*** Opening of Given information ***

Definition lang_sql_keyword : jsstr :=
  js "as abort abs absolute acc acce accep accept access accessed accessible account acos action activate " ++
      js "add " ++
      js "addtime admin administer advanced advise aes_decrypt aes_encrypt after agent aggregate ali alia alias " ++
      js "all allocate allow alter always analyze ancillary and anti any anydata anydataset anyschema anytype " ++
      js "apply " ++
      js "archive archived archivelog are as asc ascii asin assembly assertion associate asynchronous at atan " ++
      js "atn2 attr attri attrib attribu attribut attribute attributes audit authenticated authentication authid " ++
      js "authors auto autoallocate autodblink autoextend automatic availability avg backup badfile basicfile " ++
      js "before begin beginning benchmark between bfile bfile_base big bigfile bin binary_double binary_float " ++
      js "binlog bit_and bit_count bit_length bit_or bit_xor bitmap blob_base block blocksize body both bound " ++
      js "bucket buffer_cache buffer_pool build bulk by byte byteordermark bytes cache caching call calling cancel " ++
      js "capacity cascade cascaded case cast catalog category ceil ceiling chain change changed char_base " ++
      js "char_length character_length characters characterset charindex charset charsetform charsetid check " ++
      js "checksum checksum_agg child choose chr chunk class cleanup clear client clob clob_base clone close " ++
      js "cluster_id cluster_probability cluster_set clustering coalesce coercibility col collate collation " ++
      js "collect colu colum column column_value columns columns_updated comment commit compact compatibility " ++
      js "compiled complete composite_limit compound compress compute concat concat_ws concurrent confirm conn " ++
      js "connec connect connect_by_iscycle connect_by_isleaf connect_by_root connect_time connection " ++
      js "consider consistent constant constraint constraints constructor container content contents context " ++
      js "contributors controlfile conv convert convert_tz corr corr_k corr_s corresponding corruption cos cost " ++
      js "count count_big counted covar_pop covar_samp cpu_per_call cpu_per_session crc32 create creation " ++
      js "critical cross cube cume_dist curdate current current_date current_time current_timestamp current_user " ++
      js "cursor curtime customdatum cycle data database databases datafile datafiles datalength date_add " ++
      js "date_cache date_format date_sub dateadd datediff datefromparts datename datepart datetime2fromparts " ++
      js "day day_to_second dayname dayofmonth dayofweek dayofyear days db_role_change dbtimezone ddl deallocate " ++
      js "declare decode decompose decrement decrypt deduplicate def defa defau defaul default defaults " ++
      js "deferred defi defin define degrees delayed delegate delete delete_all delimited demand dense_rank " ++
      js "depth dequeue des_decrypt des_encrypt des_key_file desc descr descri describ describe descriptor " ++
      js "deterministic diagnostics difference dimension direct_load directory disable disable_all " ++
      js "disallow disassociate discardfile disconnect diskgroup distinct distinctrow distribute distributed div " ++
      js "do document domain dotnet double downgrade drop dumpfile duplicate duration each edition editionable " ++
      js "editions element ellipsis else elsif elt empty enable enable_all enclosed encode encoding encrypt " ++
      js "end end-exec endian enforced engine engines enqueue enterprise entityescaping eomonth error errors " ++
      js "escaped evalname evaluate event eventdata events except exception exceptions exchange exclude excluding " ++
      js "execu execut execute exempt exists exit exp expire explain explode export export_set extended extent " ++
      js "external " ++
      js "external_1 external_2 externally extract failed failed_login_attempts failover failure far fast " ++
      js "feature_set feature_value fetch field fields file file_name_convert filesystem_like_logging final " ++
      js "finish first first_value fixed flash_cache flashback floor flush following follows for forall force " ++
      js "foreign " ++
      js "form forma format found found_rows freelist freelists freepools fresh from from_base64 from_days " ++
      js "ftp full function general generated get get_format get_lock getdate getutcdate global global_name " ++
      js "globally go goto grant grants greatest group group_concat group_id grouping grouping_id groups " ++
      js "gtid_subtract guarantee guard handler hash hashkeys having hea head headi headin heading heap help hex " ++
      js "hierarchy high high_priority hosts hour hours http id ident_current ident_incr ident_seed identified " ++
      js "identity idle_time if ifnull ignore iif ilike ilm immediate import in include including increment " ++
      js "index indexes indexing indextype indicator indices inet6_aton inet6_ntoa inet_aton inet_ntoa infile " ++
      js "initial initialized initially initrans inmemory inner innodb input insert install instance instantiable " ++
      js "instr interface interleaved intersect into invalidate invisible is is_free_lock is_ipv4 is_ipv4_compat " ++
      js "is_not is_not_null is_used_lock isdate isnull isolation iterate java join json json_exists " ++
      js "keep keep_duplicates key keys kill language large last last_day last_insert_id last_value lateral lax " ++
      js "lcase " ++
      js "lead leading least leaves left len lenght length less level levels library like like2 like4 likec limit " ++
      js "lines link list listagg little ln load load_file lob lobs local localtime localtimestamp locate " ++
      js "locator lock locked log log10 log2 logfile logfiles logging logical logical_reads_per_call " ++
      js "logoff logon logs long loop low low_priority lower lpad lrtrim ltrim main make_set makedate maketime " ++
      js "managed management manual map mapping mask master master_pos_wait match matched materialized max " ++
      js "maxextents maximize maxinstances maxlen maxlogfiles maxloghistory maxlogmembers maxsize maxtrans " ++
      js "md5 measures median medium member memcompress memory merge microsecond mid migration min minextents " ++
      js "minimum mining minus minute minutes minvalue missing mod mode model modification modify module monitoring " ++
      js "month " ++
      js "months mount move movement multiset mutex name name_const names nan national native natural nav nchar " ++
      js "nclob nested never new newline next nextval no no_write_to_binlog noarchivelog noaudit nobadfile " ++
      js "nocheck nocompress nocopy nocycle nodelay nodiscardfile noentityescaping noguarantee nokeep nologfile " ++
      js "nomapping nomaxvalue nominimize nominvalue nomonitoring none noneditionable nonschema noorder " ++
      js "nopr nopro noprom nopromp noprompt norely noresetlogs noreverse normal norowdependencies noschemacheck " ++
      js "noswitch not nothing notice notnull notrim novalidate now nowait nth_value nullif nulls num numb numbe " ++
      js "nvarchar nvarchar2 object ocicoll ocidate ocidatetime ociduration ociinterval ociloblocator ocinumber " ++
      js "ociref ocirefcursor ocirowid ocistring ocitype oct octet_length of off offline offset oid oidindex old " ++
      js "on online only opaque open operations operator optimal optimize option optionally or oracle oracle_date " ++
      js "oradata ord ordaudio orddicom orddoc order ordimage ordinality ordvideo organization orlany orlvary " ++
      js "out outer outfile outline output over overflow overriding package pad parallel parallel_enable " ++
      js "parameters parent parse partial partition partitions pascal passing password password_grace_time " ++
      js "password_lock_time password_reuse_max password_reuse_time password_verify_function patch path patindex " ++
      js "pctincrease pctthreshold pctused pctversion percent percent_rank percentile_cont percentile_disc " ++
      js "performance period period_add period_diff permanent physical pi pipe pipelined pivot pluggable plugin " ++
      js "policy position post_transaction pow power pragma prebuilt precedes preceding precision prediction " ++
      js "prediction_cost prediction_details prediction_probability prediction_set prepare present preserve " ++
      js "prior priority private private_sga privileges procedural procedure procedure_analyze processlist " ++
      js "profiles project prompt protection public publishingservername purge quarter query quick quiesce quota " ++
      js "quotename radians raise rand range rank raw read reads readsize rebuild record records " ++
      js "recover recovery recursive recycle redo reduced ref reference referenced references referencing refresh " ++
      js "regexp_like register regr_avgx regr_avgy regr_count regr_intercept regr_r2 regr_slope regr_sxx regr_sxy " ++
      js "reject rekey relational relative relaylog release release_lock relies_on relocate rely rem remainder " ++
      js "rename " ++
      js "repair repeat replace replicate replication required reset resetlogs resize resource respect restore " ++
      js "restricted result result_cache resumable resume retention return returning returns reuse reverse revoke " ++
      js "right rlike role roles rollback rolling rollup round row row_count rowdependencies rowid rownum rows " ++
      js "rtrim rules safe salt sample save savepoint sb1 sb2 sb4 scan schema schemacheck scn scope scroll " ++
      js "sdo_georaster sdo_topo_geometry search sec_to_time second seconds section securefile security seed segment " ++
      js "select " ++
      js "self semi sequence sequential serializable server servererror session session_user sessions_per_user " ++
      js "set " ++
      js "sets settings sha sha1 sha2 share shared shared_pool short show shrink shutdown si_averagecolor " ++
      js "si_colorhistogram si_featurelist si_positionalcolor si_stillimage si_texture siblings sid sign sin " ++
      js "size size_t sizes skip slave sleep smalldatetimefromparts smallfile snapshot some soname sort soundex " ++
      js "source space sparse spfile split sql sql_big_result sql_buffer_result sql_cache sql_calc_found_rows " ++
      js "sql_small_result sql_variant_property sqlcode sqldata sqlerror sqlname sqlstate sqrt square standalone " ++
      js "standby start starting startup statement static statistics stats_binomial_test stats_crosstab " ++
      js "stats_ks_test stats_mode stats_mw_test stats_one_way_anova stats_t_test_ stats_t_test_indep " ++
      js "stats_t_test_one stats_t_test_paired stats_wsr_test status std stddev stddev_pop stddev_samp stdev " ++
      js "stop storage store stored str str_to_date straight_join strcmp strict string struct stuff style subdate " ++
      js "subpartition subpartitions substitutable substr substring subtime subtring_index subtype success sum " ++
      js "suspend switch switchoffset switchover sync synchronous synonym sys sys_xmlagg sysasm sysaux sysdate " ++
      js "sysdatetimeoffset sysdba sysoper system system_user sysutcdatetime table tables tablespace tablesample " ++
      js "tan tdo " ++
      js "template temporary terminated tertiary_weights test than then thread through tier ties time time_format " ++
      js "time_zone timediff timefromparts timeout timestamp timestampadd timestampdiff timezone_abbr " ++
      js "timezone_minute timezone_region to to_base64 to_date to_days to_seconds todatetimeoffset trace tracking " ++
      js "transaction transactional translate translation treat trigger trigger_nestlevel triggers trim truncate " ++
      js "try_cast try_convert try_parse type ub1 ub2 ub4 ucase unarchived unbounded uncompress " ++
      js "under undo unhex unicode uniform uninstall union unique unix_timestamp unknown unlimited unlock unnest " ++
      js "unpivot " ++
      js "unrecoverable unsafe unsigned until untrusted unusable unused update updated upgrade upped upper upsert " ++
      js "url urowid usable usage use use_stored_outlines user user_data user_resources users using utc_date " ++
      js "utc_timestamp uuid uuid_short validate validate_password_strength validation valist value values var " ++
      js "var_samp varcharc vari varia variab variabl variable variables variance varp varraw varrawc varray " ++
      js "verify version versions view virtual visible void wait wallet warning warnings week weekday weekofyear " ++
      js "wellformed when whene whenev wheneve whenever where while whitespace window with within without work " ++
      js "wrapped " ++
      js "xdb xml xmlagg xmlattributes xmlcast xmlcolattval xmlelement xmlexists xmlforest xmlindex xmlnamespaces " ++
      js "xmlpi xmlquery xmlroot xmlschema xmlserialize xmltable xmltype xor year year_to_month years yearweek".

*** Close of Given information ***

* **What you will do**
Here the output must be the lines above from the line with "rules safe salt" to the line with "stats_t_test_paired stats_wsr_test status", both included, duplicated word for word and nothing else.

* **The completed task**
      js "rtrim rules safe salt sample save savepoint sb1 sb2 sb4 scan schema schemacheck scn scope scroll " ++
      js "sdo_georaster sdo_topo_geometry search sec_to_time second seconds section securefile security seed segment " ++
      js "select " ++
      js "self semi sequence sequential serializable server servererror session session_user sessions_per_user " ++
      js "set " ++
      js "sets settings sha sha1 sha2 share shared shared_pool short show shrink shutdown si_averagecolor " ++
      js "si_colorhistogram si_featurelist si_positionalcolor si_stillimage si_texture siblings sid sign sin " ++
      js "size size_t sizes skip slave sleep smalldatetimefromparts smallfile snapshot some soname sort soundex " ++
      js "source space sparse spfile split sql sql_big_result sql_buffer_result sql_cache sql_calc_found_rows " ++
      js "sql_small_result sql_variant_property sqlcode sqldata sqlerror sqlname sqlstate sqrt square standalone " ++
      js "standby start starting startup statement static statistics stats_binomial_test stats_crosstab " ++
      js "stats_ks_test stats_mode stats_mw_test stats_one_way_anova stats_t_test_ stats_t_test_indep " ++
      js "stats_t_test_one stats_t_test_paired stats_wsr_test status std stddev stddev_pop stddev_samp stdev " ++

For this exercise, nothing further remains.